NOACH

Posted on outubro 31, 2016

NOACH

Responsabilidade Individual e Coletiva

Uma parceria da Sinagoga Edmond J. Safra – Ipanema com o escritório do Rabino Jonathan Sacks (The Office of Rabbi Sacks)

Certa vez tive a oportunidade de perguntar ao escritor católico Paul Johnson o que o havia impactado mais sobre o judaísmo durante o longo período que passou a pesquisá-lo para sua magistral obra, A História dos Judeus. Ele respondeu com estas palavras: “Tem havido, ao longo da história, sociedades que enfatizam o indivíduo – como o Ocidente secular hoje em dia. E houve outros que colocaram peso no coletivo – a Rússia comunista ou a China, por exemplo”.

O Judaísmo, continuou ele, foi o exemplo mais bem sucedido que ele conheceu que conseguiu o delicado equilíbrio entre ambos – dando peso igual a responsabilidade individual e coletiva. O Judaísmo é uma religião de indivíduos fortes e comunidades fortes. Isso, segundo ele, é muito raro e difícil, e constituiu uma das nossas maiores conquistas.

Foi uma observação sábia e sutil. Sem saber, ele tinha efetivamente parafraseado um aforismo de Hillel: “Se eu não for por mim, quem será (responsabilidade individual)?

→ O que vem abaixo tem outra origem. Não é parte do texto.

Lemma root_failure_is_fatal_witness :
  EExecSync (scroll_build_cmd env_root_fails) (ROOT env_root_fails) Inherit false
    ∈ trace_of (main env_root_fails demo_fs) ∧
  (∀ d cmd io ok,
     EExecSync cmd (path env_root_fails d) io ok ∉ trace_of (main env_root_fails demo_fs)) ∧
  outcome_of (main env_root_fails demo_fs) = Exited 1.
Proof.
  assert (EExecSync (scroll_build_cmd env_root_fails) (ROOT env_root_fails) Inherit false
            ∈ trace_of (main env_root_fails demo_fs)) as H by compute_done.
  split; [exact H|]. exact (root_failure_is_fatal env_root_fails demo_fs H).
Defined.

Lemma subfolder_failure_is_isolated_witness :
  "books" ∈ SUBFOLDERS ∧
  EExecSync (scroll_build_cmd env_books_fails) (path env_books_fails "books") Pipe false
    ∈ trace_of (main env_books_fails demo_fs) ∧
  (∀ d, d ∈ SUBFOLDERS →
     ∃ found, EExistsSync (path env_books_fails d) found
                ∈ trace_of (main env_books_fails demo_fs)) ∧
  (∀ d, d ∈ SUBFOLDERS →
     EExistsSync (path env_books_fails d) true ∈ trace_of (main env_books_fails demo_fs) →
     ∃ ok, EExecSync (scroll_build_cmd env_books_fails) (path env_books_fails d) Pipe ok
             ∈ trace_of (main env_books_fails demo_fs)) ∧
  (∀ t1 t2 t3 c1 d1 io1 ok1 c2 d2 io2 ok2,
     trace_of (main env_books_fails demo_fs) =
       t1 ++ [EExecSync c1 (path env_books_fails d1) io1 ok1] ++ t2 ++
       [EExecSync c2 (path env_books_fails d2) io2 ok2] ++ t3 →
     [d1; d2] `sublist_of` SUBFOLDERS) ∧
  outcome_of (main env_books_fails demo_fs) =
    (if shouldServe env_books_fails then Serving else Exited 0) ∧
  exit_status env_books_fails demo_fs = Some 0.
Proof.
  assert ("books" ∈ SUBFOLDERS) as H1 by compute_done.
  assert (EExecSync (scroll_build_cmd env_books_fails) (path env_books_fails "books") Pipe false
            ∈ trace_of (main env_books_fails demo_fs)) as H2 by compute_done.
  split; [exact H1|]. split; [exact H2|].
  exact (subfolder_failure_is_isolated env_books_fails demo_fs "books" H1 H2).
Defined.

Mas se eu sou só para mim, quem sou eu (responsabilidade coletiva)?”

Essa visão nos permite ver o argumento da parashá Noach de uma forma que poderia não ter sido óbvia de outro modo.

A parashá começa e termina com dois grandes eventos, o Dilúvio, por um lado, Babel e sua torre do outro. Superficialmente, esses eventos não têm nada em comum. Os erros da geração do Dilúvio são explícitos. “O mundo estava corrompido diante de D-s, e a terra estava cheia de violência. D-s viu o mundo, e ele estava corrompido. Toda a carne havia pervertido o seu caminho sobre a terra” (Gen. 6:11-12). A maldade, a violência, a corrupção, a perversão: essa é a linguagem do fracasso moral sistêmico.

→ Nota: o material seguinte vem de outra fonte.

(** * speedtest: the load and reachability engines and the phased HTTP probe

    A shallow embedding of
      - [PromiseEngine], [LoadNetworkEngine] and [ReachabilityEngine]
        (the two engine modules), and
      - [nodeFetch], [NodeResponse] and [NodePerformanceResourceTiming]
        (src/utils/nodeRequest.js),
    followed by the properties of the specification that concern them.

    Conventions.  JavaScript is single threaded: a method call, a promise
    reaction and a timer callback each run to completion, so every engine
    is a state record and every such run is one transition on it.  What
    the transport does (whether a lookup fails, which chunks arrive, when
    a promise settles) is an input of the model.  Numbers are [Z]: the
    quantities of the source are byte counts and clock readings, and
    [None] stands for [undefined] (and for [NaN] in derived arithmetic).
    What the JavaScript runtime fixes (the length of the longest string,
    the printing of an integer above [2^53]) is a parameter, [Runtime].
    A chunk of a response body carries its number of bytes and the text
    it decodes to, which the source uses separately. *)

From stdpp Require Import base strings list gmap pretty.
From Stdlib Require Import ZArith Lia Ascii.

Local Open Scope string_scope.
Local Open Scope list_scope.

(** Values thrown or used as rejection reasons.  [SystemError] is the
    error object of a failed system call as Node reports it
    ([code], [syscall]): a failed [dns.lookup] is
    [SystemError "ENOTFOUND" "getaddrinfo"], a refused connection is
    [SystemError "ECONNREFUSED" "connect"]. *)
Inductive JsError :=
| Error (message : string)
| TypeError (message : string)
| RangeError (message : string)
| ReferenceError (message : string)
| SystemError (code syscall : string).

(** JavaScript truthiness of the values the engines test. *)
Definition truthy_string (o : option string) : bool :=
  match o with
  | Some s => negb (String.eqb s "")
  | None => false
  end.

Definition truthy_number (o : option Z) : bool :=
  match o with
  | Some n => negb (n =? 0)%Z
  | None => false
  end.

(** What the program takes from the JavaScript runtime: the length of
    the longest string it builds (a longer one throws a [RangeError]),
    and how it prints an integer of magnitude above [2^53] (in rounded
    decimal or exponent form; up to [2^53] every integer is printed in
    full decimal). *)
Record Runtime := mkRuntime {
  maxStringLength : Z;
  printLarge : Z → string
}.

(** A number converted to a string. *)
Definition numberToString (rt : Runtime) (n : Z) : string :=
  if (Z.abs n <=? 9007199254740992)%Z then pretty n else printLarge rt n.

(** A string or a number inside a template literal. *)
Definition template_string (o : option string) : string :=
  default "undefined" o.

Definition template_number (rt : Runtime) (o : option Z) : string :=
  default "undefined" (numberToString rt <$> o).

(** A runtime for the concrete examples: the string limit of V8 on
    64-bit platforms ([2^29 - 24]); the examples have no integer above
    [2^53], so its printer of large integers is never called. *)
Definition runtime0 : Runtime := mkRuntime 536870888 (λ n, pretty n).

(** ** PromiseEngine *)

Module PromiseEngine.

(** The promise objects the engine creates in [#next].  [_cancel] is the
    property [#cancelCurrent] writes on them; [settled] is the state of
    the operation the promise was derived from, kept by the runtime. *)
Record Promise := mkPromise { _cancel : bool; settled : bool }.

(** What an observer of the loop sees: the operation of promise [h] is
    started (a call of [promiseFn]) or has settled. *)
Inductive Event := Started (h : nat) | Settled (h : nat).

(** The private fields [#running] and [#currentPromise]; promises are
    named by their allocation index in [heap]; [trace] is the history. *)
Record t := mk {
  running : bool;
  currentPromise : option nat;
  heap : list Promise;
  trace : list Event
}.

(** Field initialisers: [#running = false], [#currentPromise = undefined]. *)
Definition fresh : t := mk false None [] [].

Definition setRunning (r : bool) (s : t) : t :=
  if negb (Bool.eqb r (running s))
  then mk r (currentPromise s) (heap s) (trace s)
  else s.

(** [#next]: call [promiseFn], keep the derived promise as the current one. *)
Definition next (s : t) : t :=
  let h := length (heap s) in
  mk (running s) (Some h) (heap s ++ [mkPromise false false])
     (trace s ++ [Started h]).

Definition cancelCurrent (s : t) : t :=
  match currentPromise s with
  | Some h =>
      match heap s !! h with
      | Some p =>
          mk (running s) (currentPromise s)
             (<[h := mkPromise true (settled p)]> (heap s)) (trace s)
      | None => s
      end
  | None => s
  end.

Definition pause (s : t) : t := setRunning false (cancelCurrent s).

Definition stop (s : t) : t := pause s.

Definition play (s : t) : t :=
  if negb (running s) then next (setRunning true s) else s.

(** [new PromiseEngine(promiseFn)]; [promiseFn] is [None] when the
    argument is missing. *)
Definition construct {Op : Type} (promiseFn : option Op) : string + t :=
  match promiseFn with
  | None => inl "Missing operation to perform"
  | Some _ => inr (play fresh)
  end.

(** The operation behind promise [h] settles.  A promise settles once;
    on fulfilment the reaction registered in [#next] runs:
    [!curPromise._cancel && this.#next()].  On rejection it is skipped. *)
Definition settle (h : nat) (fulfilled : bool) (s : t) : t :=
  match heap s !! h with
  | Some p =>
      if settled p then s
      else
        let s' := mk (running s) (currentPromise s)
                     (<[h := mkPromise (_cancel p) true]> (heap s))
                     (trace s ++ [Settled h]) in
        if fulfilled && negb (_cancel p) then next s' else s'
  | None => s
  end.

(** What can happen to an engine after its construction. *)
Inductive Input :=
| Play | Pause | Stop
| Resolve (h : nat) | Reject (h : nat).

Definition step (s : t) (i : Input) : t :=
  match i with
  | Play => play s
  | Pause => pause s
  | Stop => stop s
  | Resolve h => settle h true s
  | Reject h => settle h false s
  end.

Definition run (s : t) (ins : list Input) : t := foldl step s ins.

(** The engine right after [new PromiseEngine(promiseFn)]. *)
Definition started : t := play fresh.

Definition settlement (hb : nat * bool) : Input :=
  if hb.2 then Resolve hb.1 else Reject hb.1.

Definition is_start (e : Event) : bool :=
  match e with Started _ => true | Settled _ => false end.

(** The calls of [promiseFn] made so far. *)
Definition starts (s : t) : list Event := List.filter is_start (trace s).

Definition no_inflight (s : t) : bool := forallb settled (heap s).

(** Iteration [n+1] starts only after iteration [n] has settled. *)
Definition strict_non_overlap (tr : list Event) : Prop :=
  ∀ n pre post, tr = pre ++ Started (S n) :: post → In (Settled n) pre.

(** [play()] is never called on an idle engine that still has an
    operation in flight. *)
Fixpoint play_waits (s : t) (ins : list Input) : bool :=
  match ins with
  | [] => true
  | i :: rest =>
      match i with
      | Play => running s || no_inflight s
      | _ => true
      end && play_waits (step s i) rest
  end.

(** The invariant of an engine on which [play()] waits: every promise
    but the newest has settled, settlements are on the trace, and the
    trace does not overlap. *)
Record sequential (s : t) : Prop := {
  seq_older : ∀ h p, heap s !! h = Some p → S h < length (heap s) → settled p = true;
  seq_logged : ∀ h p, heap s !! h = Some p → settled p = true → In (Settled h) (trace s);
  seq_trace : strict_non_overlap (trace s)
}.

(** Only the current promise of a running engine can be in flight
    without being cancelled. *)
Definition one_live (s : t) : Prop :=
  ∀ h p, heap s !! h = Some p → settled p = false → _cancel p = false →
         currentPromise s = Some h ∧ running s = true.

(** Every promise in flight is cancelled. *)
Definition all_cancelled (s : t) : Prop :=
  ∀ h p, heap s !! h = Some p → settled p = false → _cancel p = true.

(** Promise [h] is in flight and not cancelled: its fulfilment would
    start the next operation. *)
Definition live (s : t) (h : nat) : Prop :=
  ∃ p, heap s !! h = Some p ∧ settled p = false ∧ _cancel p = false.

(** The inputs other than [pause()] and [stop()]. *)
Definition keeps_running (i : Input) : bool :=
  match i with
  | Pause | Stop => false
  | _ => true
  end.

(** The history of a loop whose first [n] operations were fulfilled. *)
Definition free_run_trace (n : nat) : list Event :=
  flat_map (λ k, [Started k; Settled k]) (seq 0 n) ++ [Started n].

(** An idle engine has cancelled its current promise. *)
Definition idle_cancelled (s : t) : Prop :=
  running s = false →
  ∀ h p, currentPromise s = Some h → heap s !! h = Some p → _cancel p = true.

End PromiseEngine.


(** ** LoadNetworkEngine *)

Module LoadNetworkEngine.

(** [{ apiUrl, chunkSize }]; a missing property is [None]. *)
Record ChannelConfig := mkChannel {
  apiUrl : option string;
  chunkSize : option Z
}.

(** The constructor argument [{ download, upload, localAddress }]. *)
Record Config := mkConfig {
  download : option ChannelConfig;
  upload : option ChannelConfig;
  localAddress : option string
}.

(** The request one iteration of a channel issues: the fetch function
    chosen, the url and the final fetch options. *)
Record Request := mkRequest {
  viaNodeFetch : bool;
  url : string;
  method : option string;
  body : option string;
  bindAddress : option string
}.

(** One element of [#engines]. *)
Record Channel := mkEngine {
  request : Request;
  engine : PromiseEngine.t
}.

(** [Object.entries(qsParams).map(([k, v]) => `${k}=${v}`).join('&')] *)
Definition queryString (qsParams : list (string * string)) : string :=
  String.concat "&" (map (λ kv, kv.1 +:+ "=" +:+ kv.2) qsParams).

(** ['0'.repeat(count)]: a negative count throws, and so does a count
    above the longest string of the runtime. *)
Definition repeat0 (rt : Runtime) (count : Z) : JsError + string :=
  if (count <? 0)%Z
  then inl (RangeError ("Invalid count value: " +:+ numberToString rt count))
  else if (maxStringLength rt <? count)%Z
  then inl (RangeError "Invalid string length")
  else inr (String.concat "" (replicate (Z.to_nat count) "0")).

(** The check of one supplied configuration in the [forEach]. *)
Definition check (cfg : ChannelConfig) (type : string) : option JsError :=
  if negb (truthy_string (apiUrl cfg))
  then Some (Error ("Missing " +:+ type +:+ " apiUrl argument"))
  else if negb (truthy_number (chunkSize cfg))
  then Some (Error ("Missing " +:+ type +:+ " chunkSize argument"))
  else None.

(** The array of pairs, filtered to the supplied ones, checked in order;
    the first failing check throws. *)
Fixpoint checkAll (cfgs : list (option ChannelConfig * string)) : option JsError :=
  match cfgs with
  | [] => None
  | (None, _) :: rest => checkAll rest
  | (Some cfg, type) :: rest =>
      match check cfg type with
      | Some e => Some e
      | None => checkAll rest
      end
  end.

(** The url [promiseFn] builds: [`${apiUrl}?${...}`]. *)
Definition requestUrl (apiUrl : option string) (qsParams : list (string * string))
    : string :=
  template_string apiUrl +:+ "?" +:+ queryString qsParams.

(** [getLoadEngine({ apiUrl, qsParams = {}, fetchOptions = {} })] with
    the [localAddress] of the enclosing constructor.  The constructor of
    [PromiseEngine] calls [promiseFn] once before it returns, so what
    [promiseFn] throws there is thrown by [getLoadEngine]: building the
    url throws when it is longer than the runtime allows. *)
Definition getLoadEngine (rt : Runtime) (localAddress : option string)
    (apiUrl : option string) (qsParams : list (string * string))
    (method body : option string) : JsError + Channel :=
  let isNodeFetch := truthy_string localAddress in
  let req := mkRequest isNodeFetch (requestUrl apiUrl qsParams) method body
               (if isNodeFetch then localAddress else None) in
  if (maxStringLength rt <? Z.of_nat (String.length (requestUrl apiUrl qsParams)))%Z
  then inl (RangeError "Invalid string length")
  else
    match PromiseEngine.construct (Some req) with
    | inl msg => inl (Error msg)
    | inr e => inr (mkEngine req e)
    end.

Definition construct (rt : Runtime) (cfg : Config) : JsError + list Channel :=
  if negb (bool_decide (is_Some (download cfg))) && negb (bool_decide (is_Some (upload cfg)))
  then inl (Error "Missing at least one of download/upload config")
  else
    match checkAll [(download cfg, "download"); (upload cfg, "upload")] with
    | Some e => inl e
    | None =>
        let pushed :=
          match download cfg with
          | Some d =>
              match getLoadEngine rt (localAddress cfg) (apiUrl d)
                      [("bytes", template_number rt (chunkSize d))] None None with
              | inl e => inl e
              | inr ch => inr [ch]
              end
          | None => inr []
          end in
        match pushed with
        | inl e => inl e
        | inr engines =>
            match upload cfg with
            | Some u =>
                match repeat0 rt (default 0%Z (chunkSize u)) with
                | inl e => inl e
                | inr filler =>
                    match getLoadEngine rt (localAddress cfg) (apiUrl u) []
                            (Some "POST") (Some filler) with
                    | inl e => inl e
                    | inr ch => inr (engines ++ [ch])
                    end
                end
            | None => inr engines
            end
        end
    end.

Babel, pelo contrário, parece quase idílica. “Toda a terra tinha uma linguagem e um discurso comum” (11:1). Os construtores estão empenhados em construção, não em destruição. Esta longe de ser claro qual era seu pecado. No entanto, do ponto de vista da Torá, Babel representa outro rumo gravemente errado, porque imediatamente a seguir D-s convoca Abraham para começar um capítulo inteiramente novo na história religiosa da humanidade. Não há dilúvio – D-s tinha jurado que nunca mais iria punir a humanidade de tal maneira (“Nunca mais Vou amaldiçoar a terra por causa do homem, pois a inclinação do coração do homem é má desde a sua juventude, nunca mais Vou derrubar toda a vida como acabei de fazer”, 8:21). Mas é claro que, depois de Babel, D-s chega à conclusão de que deve haver uma maneira diferente para os seres humanos viverem.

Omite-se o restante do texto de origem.